HERD Foundation responded in a meaningfully manner with Dr Amol Deshmukh reaching out to the Government missive with a sense of responsibility keeping in mind our given role in the community. HERD Foundation continues to pursue the shared vision and common goals of social services in these areas and this was a great moment to hold hand with the Police Department for social development. The kind of affiliation that emerged in the course of the health care camp will go a long way in development of other inter-related programmes in the future.

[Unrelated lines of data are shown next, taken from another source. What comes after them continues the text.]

(** The LinkedIn loop asks the author for its name before it looks at
    the text: an author that is no object ends the iteration with the
    exception of the missing [get]. *)
Lemma li_format_item_bad_author (idx : Z) (item : dict) :
  is_dict (li_author item) = false ->
  LinkedInScraper.format_item repr_dict idx item
  = Raise (no_attribute (li_author item) (lit "get")).
Proof.
  unfold LinkedInScraper.format_item, li_author.
  destruct (dict_get item (lit "author") (PyDict [])) as [s|d|t b r];
    intros H; try discriminate H; reflexivity.
Qed.

(** The loop stops at the first such record. *)
Lemma li_format_loop_first_bad_author (before after : list dict) (item : dict) :
  forallb li_well_shaped before = true ->
  is_dict (li_author item) = false ->
  forall (idx : Z) (examples : list str),
    LinkedInScraper.format_loop repr_dict idx (before ++ item :: after) examples
    = Raise (no_attribute (li_author item) (lit "get")).
Proof.
  intros W H. induction before as [|first rest IH]; intros idx examples.
  - cbn [app LinkedInScraper.format_loop].
    now rewrite li_format_item_bad_author.
  - simpl in W. apply andb_true_iff in W. destruct W as [Wf Wr].
    cbn [app LinkedInScraper.format_loop].
    rewrite (li_format_item_total repr_dict idx first Wf). cbn [rbind].
    destruct (li_passes first); now apply IH.
Qed.

(** With such a record anywhere in the list the loop raises. *)
Lemma li_format_loop_bad_author (items : list dict) (item : dict) :
  In item items ->
  is_dict (li_author item) = false ->
  forall (idx : Z) (examples : list str),
  exists e, LinkedInScraper.format_loop repr_dict idx items examples = Raise e.
Proof.
  intros I H. induction items as [|first rest IH]; [destruct I|].
  intros idx examples. cbn [LinkedInScraper.format_loop].
  destruct (LinkedInScraper.format_item repr_dict idx first) as [r|e] eqn:E;
    cbn [rbind]; [|now exists e].
  destruct I as [->|I].
  - rewrite li_format_item_bad_author in E by exact H. discriminate E.
  - destruct r; now apply IH.
Qed.

End AuthorFacts.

One corner of the courtyard was reserved for extending information to truck drivers who had been invited. Specialist doctors explained the incidence, causes and prevention of HIV/AIDS to the at-a-time 30-35 adult group of people who sat at the meeting. Incidentally Deolapar sits right on the main road on the Highway and is surrounded by well known tourists spots and tourist resorts. It is located on the Maharashtra – Madhya Pradesh border on National Highway 7 which is the arterial road running from Uttar Pradesh to Tamil Nadu. It was the perfect spot to develop public awareness and education on HIV prevention, treatment and care.
The hands-on diabetes tests being conducted at the camp to give instant blood sugar readings was attracting adults to the counter where the examinations were being done. A few cases of severely escalated blood sugar readings of villagers were referred to the Hospital in Nagpur for further management of the disease. These people were also counseled for the future course of action to be taken. All the police personnel at the station also had their blood tests done to check for diabetic condition.